Gebruiken huisartsen hun eigen richtlijn voor SOLK al voldoende?

Gebruiken huisartsen hun eigen richtlijn voor SOLK al voldoende?

Bron: artikel is afkomstig van solk.nl

In 2013 bracht het Nederlands Huisartsen Genootschap (NHG) een richtlijn uit rondom somatisch onvoldoende verklaarde lichamelijke klachten (SOLK). Deze richtlijn geeft huisartsen handvaten voor de diagnostiek en behandeling van SOLK. In de diagnostiek staat bijvoorbeeld centraal alle dimensies van een lichamelijke klacht uit te diepen, bijvoorbeeld door gebruik te maken van het ‘SCEGS’-model (somatische, cognitieve-, emotionele-, gedragsmatige- en sociale aspecten). Verder wordt geadviseerd terughoudend te zijn met verwijzingen en aanvullend onderzoek en het verloop van de klachten in de tijd te volgen. Ook geeft de richtlijn een stapsgewijs advies rondom de behandeling, bijvoorbeeld verwijzing naar de ggz.

Het hier besproken onderzoek van Kitnikova e.a. uit 2018 richt zich op de vijf jaar na de introductie van de NHG-richtlijn SOLK en bekijkt in welke mate huisartsen de richtlijn volgen bij patiënten met persisterende SOLK. In totaal werd er data onderzocht van 77 patiënten uit 30 verschillende huisartspraktijken (in totaal 1035 SOLK-consulten, gemiddeld aantal van 2-3 SOLK-consulten per patiënt per jaar). De verslaglegging van de consulten werd nagelezen in het elektronisch dossier. Door de beschreven handelingen per patiënt in tijd te vergelijken met de richtlijn kon een idee worden gevormd in welke mate de richtlijn werd nageleefd.

De resultaten laten zien dat de richtlijn deels gevolgd werd. Naast de lichamelijke klacht uitvragen (de somatische dimensie), werd er vaak lichamelijk of aanvullend onderzoek verricht door de huisarts. Veel dimensies van de lichamelijke klachten werden echter uiteindelijk niet uitgevraagd (slechts in 3.5% van de gevallen was er verslaglegging van een volledig SCEGS-model). Ook een gezamenlijk verklaringsmodel werd in de minderheid van de gevallen gemaakt. Er werd frequent medicatie voorgeschreven (24.6%), met name pijnmedicatie. Bij blijvende SOLK werd vaak uitblijven herstel bediscussieerd en soms frequentie van afspraken verhoogd. Patiënten werden weinig doorverwezen naar de ggz (namelijk 0.5% naar een psycholoog en 0.1% naar een psychiater).

De conclusie van de onderzoekers is dat het wenselijk is dat strategieën die meer focussen op luisteren naar de patiënt en hem of haar betrekken in het diagnostisch- en behandelproces (bijvoorbeeld het opstellen van een gezamenlijk gedeeld verklaringsmodel) vaker gebruikt zouden kunnen worden. Ook zouden patiënten vaker doorverwezen kunnen worden voor behandeling van SOLK, bijvoorbeeld in de ggz.

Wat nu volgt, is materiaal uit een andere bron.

(* ===== verification/KPathFacts.v ===== *)
(** * Paths of the kernel: what splitting and normalizing do

    [names] splits a path at its slashes. [split_path] and [normalize_path] both
    keep a stack of names; the references here keep it as a list. *)

From Stdlib Require Import ZArith Lia.
From stdpp Require Import base tactics gmap numbers list.
From S2P Require Import Prelude.
From S2P Require Import Memory.
From S2P Require Import Slices.
From S2P Require Import Dentry.
From S2P Require Import KPath.

(** ** Strings in arrays *)

Lemma cstr_app s tl : 0 ∉ s -> cstr (s ++ 0 :: tl) = Some s.
Proof. induction s as [|b s IH]; cbn; [done|]. intros [Hb Hs]%not_elem_of_cons. rewrite (proj2 (Z.eqb_neq _ _)) by congruence. by rewrite IH. Qed.

Lemma cstr_inv r s : cstr r = Some s -> 0 ∉ s /\ exists tl, r = s ++ 0 :: tl.
Proof.
  revert s. induction r as [|b r IH]; cbn; [done|]. intros s. destruct (Z.eqb_spec b 0) as [->|Hb]; [intros [= <-]; split; [set_solver|by exists r]|].
  destruct (cstr r) as [s'|]; cbn; [|done]. intros [= <-]. destruct (IH s' eq_refl) as (H & tl & ->). split; [set_solver|by exists tl].
Qed.

Lemma strcmp_zero a b : 0 ∉ a -> 0 ∉ b -> strcmp a b = 0 <-> a = b.
Proof.
  revert b. induction a as [|x a IH]; intros [|y b] Ha Hb; cbn; [done| | |].
  - apply not_elem_of_cons in Hb as [Hb _]. split; [lia|done].
  - apply not_elem_of_cons in Ha as [Ha _]. split; [lia|done].
  - apply not_elem_of_cons in Ha as [_ Ha]. apply not_elem_of_cons in Hb as [_ Hb]. destruct (Z.eqb_spec x y) as [->|Hxy]; [rewrite IH by done; split; [by intros ->|by intros [= ->]]|]. split; [lia|congruence].
Qed.

Lemma strncmp_zero a b n : 0 ∉ a -> 0 ∉ b -> strncmp a b n = 0 <-> take n a = take n b.
Proof.
  revert a b. induction n as [|n IH]; intros [|x a] [|y b] Ha Hb; cbn; try done.
  - apply not_elem_of_cons in Hb as [Hb _]. split; [lia|done].
  - apply not_elem_of_cons in Ha as [Ha _]. split; [lia|done].
  - apply not_elem_of_cons in Ha as [_ Ha]. apply not_elem_of_cons in Hb as [_ Hb]. destruct (Z.eqb_spec x y) as [->|Hxy]; [rewrite IH by done; split; [by intros ->|by intros [= ->]]|]. split; [lia|congruence].
Qed.

(** Writing at the end of what has been written. *)
Lemma put_next s x y tl : put_at (s ++ y :: tl) (zlen s) x = Some (s ++ x :: tl).
Proof.
  unfold put_at. rewrite length_app. cbn [length]. rewrite (proj2 (Z.leb_le _ _)), (proj2 (Z.ltb_lt _ _)) by lia. cbn [andb]. rewrite Nat2Z.id. f_equal. by rewrite insert_app_r_alt, Nat.sub_diag by lia.
Qed.

Lemma copy_next w s tl : zlen s <= zlen tl -> copy_at (w ++ tl) (zlen w) s = Some (w ++ s ++ drop (length s) tl).
Proof.
  intros H. unfold copy_at. rewrite length_app. rewrite (proj2 (Z.leb_le _ _)), (proj2 (Z.leb_le _ _)) by lia. cbn [andb]. f_equal. unfold splice. rewrite Nat2Z.id, take_app_length. do 2 f_equal.
  rewrite drop_app_ge by lia. f_equal. lia.
Qed.

(** ** Rows *)

(** [k] rows of [w] bytes that hold the strings [st], and anything behind them. *)
Record rows_ok (w k : nat) (c : rows) (st : list (list Z)) : Prop := {
  ro_count : length c = k;
  ro_width i r : c !! i = Some r -> length r = w;
  ro_str i s : st !! i = Some s -> exists r, c !! i = Some r /\ cstr r = Some s
}.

Vanuit de praktijk als huisarts in opleiding herken ik hetgeen in dit onderzoek wordt uitgelicht. Huisartsen hebben vaak hun eigen manieren ontwikkeld van consultvoering. Een verandering hierin is moeilijk en kost tijd, waarschijnlijk meer dan een paar jaar. Ook ontbreekt het soms aan een overzicht voor verwijsmogelijkheden in de regio naar ggz, specifiek gericht op lichamelijke klachten. Steeds meer huisartsopleidingen gebruiken echter de richtlijn in het onderwijs over SOLK, wat mij een goede ontwikkeling lijkt.

Sitnikova K, Pret-Oskam R, Dijkstra-Kersten SMA, Leone SS, van Marwijk HWJ, van der Horst HE, van der Wouden JC. Management of patients with persistent medically unexplained symptoms: a descriptive study. BMC Fam Pract. 2018;19(1):88. 

Olde Hartman TC, Blankenstein AH, Molenaar B, Bentz van den Berg D, Van der Horst H, Arnold IA, et al. NHG Standaard SOLK. Huisarts Wet. 2013;56(5):222.